(What is needed): In the material below, transcribe every line from the first through the line holding "nat) | Slice (len : nat)", exactly, and stop after that line.

(Dataset excerpts):
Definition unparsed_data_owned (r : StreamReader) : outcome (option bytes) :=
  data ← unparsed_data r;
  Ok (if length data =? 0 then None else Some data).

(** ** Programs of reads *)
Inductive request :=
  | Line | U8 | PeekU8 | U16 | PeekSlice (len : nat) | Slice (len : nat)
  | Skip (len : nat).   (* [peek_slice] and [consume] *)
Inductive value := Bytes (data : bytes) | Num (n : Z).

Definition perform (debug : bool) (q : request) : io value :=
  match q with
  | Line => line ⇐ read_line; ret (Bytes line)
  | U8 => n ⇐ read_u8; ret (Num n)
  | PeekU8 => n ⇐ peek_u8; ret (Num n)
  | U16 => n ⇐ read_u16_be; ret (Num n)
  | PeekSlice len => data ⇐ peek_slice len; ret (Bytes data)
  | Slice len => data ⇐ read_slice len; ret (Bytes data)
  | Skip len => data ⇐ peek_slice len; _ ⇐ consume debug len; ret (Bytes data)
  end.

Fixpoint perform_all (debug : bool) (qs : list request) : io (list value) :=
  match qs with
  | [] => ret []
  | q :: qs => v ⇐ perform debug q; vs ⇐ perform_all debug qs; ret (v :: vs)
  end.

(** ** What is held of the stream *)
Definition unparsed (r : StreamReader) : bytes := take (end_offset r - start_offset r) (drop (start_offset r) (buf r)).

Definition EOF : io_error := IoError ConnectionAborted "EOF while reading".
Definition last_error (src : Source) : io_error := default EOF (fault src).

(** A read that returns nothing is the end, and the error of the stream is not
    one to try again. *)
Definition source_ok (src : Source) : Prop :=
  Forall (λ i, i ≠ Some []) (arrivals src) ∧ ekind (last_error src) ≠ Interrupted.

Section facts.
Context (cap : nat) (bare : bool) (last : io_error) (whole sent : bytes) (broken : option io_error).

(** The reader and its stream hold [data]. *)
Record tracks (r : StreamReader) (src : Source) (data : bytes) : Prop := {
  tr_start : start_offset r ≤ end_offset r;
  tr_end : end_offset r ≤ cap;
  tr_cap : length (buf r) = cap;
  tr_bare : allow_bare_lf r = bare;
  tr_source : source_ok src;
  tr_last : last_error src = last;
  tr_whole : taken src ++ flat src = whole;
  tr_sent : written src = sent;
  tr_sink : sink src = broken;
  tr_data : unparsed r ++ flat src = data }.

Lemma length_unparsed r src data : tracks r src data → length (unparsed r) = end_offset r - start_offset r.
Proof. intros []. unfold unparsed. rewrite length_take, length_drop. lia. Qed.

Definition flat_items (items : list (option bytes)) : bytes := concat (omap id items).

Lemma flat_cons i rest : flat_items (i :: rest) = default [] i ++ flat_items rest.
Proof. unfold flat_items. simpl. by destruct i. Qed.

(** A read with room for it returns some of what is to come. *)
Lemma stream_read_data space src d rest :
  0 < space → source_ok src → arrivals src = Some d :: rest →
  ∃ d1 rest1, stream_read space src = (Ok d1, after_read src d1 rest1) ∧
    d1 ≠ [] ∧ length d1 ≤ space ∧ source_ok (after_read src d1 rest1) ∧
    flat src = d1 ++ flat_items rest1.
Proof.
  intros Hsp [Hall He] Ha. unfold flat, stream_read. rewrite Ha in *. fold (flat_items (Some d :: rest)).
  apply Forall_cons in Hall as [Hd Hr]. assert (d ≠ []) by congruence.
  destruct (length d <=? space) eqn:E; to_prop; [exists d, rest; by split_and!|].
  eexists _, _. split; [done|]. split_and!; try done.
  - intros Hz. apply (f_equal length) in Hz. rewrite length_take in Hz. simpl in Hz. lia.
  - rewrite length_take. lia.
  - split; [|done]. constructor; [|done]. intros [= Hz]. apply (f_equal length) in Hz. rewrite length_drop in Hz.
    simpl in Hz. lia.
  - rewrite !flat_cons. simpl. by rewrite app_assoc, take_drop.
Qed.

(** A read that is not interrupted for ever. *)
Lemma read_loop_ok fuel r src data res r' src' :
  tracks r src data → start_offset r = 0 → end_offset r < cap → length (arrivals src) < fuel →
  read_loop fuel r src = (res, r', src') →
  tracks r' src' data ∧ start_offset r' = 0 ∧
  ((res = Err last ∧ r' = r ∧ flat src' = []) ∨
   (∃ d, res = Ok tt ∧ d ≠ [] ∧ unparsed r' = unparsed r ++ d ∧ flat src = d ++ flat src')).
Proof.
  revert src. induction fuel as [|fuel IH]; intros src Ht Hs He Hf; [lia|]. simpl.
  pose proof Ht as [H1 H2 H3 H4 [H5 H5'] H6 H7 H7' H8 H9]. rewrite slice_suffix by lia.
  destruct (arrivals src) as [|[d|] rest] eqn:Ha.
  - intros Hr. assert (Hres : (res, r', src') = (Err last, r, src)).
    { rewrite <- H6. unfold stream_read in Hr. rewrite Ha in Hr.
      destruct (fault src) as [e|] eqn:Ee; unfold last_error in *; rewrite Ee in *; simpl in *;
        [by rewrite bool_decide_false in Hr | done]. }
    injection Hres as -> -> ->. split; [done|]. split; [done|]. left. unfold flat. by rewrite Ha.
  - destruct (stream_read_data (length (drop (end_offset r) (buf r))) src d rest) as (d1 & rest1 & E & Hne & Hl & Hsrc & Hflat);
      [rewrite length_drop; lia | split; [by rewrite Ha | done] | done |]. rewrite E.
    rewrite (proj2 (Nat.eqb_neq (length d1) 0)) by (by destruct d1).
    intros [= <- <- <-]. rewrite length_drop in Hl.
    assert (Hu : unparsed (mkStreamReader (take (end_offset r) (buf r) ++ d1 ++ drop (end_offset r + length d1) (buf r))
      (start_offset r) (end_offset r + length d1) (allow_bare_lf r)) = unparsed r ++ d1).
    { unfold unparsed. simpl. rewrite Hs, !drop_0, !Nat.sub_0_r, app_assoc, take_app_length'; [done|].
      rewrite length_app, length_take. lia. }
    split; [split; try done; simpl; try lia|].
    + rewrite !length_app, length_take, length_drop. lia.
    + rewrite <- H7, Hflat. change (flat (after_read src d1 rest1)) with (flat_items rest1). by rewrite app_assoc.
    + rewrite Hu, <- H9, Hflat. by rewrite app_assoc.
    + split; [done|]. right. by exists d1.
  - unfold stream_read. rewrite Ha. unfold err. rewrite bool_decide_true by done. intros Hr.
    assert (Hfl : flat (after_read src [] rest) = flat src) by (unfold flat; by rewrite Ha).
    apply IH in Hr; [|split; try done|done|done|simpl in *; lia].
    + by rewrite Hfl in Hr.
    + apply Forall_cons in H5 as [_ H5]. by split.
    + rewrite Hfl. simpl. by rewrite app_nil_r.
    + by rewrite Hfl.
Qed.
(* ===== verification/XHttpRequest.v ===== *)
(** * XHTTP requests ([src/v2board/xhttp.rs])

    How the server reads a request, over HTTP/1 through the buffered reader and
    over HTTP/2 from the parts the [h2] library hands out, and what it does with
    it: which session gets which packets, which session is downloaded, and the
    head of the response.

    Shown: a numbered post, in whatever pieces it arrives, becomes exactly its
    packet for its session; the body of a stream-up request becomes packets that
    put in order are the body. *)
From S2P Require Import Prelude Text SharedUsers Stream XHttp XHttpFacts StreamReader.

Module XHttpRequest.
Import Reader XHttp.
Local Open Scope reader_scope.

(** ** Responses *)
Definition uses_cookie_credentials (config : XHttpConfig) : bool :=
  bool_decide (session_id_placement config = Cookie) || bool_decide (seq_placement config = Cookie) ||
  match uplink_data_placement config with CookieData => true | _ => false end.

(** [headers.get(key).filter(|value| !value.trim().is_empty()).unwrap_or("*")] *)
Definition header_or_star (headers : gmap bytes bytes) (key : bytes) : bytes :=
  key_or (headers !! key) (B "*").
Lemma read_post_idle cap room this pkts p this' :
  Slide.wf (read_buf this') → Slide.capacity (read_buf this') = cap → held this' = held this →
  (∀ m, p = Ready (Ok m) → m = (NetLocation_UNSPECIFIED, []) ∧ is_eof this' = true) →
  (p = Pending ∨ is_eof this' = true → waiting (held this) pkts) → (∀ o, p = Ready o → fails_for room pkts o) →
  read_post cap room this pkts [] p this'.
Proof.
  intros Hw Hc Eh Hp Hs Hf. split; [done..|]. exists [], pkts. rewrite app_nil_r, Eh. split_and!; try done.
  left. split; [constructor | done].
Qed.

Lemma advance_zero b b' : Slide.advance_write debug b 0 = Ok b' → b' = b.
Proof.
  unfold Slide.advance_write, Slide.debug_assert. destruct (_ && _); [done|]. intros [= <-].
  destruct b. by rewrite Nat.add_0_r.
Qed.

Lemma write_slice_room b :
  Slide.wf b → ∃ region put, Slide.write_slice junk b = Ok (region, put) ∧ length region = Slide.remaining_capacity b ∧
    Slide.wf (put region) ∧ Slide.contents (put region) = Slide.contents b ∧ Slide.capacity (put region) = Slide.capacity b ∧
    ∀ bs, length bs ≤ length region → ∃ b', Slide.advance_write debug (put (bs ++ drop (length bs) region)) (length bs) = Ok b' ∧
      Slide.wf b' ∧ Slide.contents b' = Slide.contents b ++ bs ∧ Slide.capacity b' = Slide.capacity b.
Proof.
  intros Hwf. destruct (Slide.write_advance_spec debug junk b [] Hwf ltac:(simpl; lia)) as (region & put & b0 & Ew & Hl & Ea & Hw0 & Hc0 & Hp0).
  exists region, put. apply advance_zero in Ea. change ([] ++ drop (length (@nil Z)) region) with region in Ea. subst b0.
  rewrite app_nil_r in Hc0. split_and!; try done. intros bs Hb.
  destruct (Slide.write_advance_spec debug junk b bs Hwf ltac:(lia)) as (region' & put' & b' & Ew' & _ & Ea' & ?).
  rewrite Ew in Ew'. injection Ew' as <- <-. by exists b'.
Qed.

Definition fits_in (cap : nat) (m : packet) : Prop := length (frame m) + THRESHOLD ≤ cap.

(Exercise answer):
Definition unparsed_data_owned (r : StreamReader) : outcome (option bytes) :=
  data ← unparsed_data r;
  Ok (if length data =? 0 then None else Some data).

(** ** Programs of reads *)
Inductive request :=
  | Line | U8 | PeekU8 | U16 | PeekSlice (len : nat) | Slice (len : nat)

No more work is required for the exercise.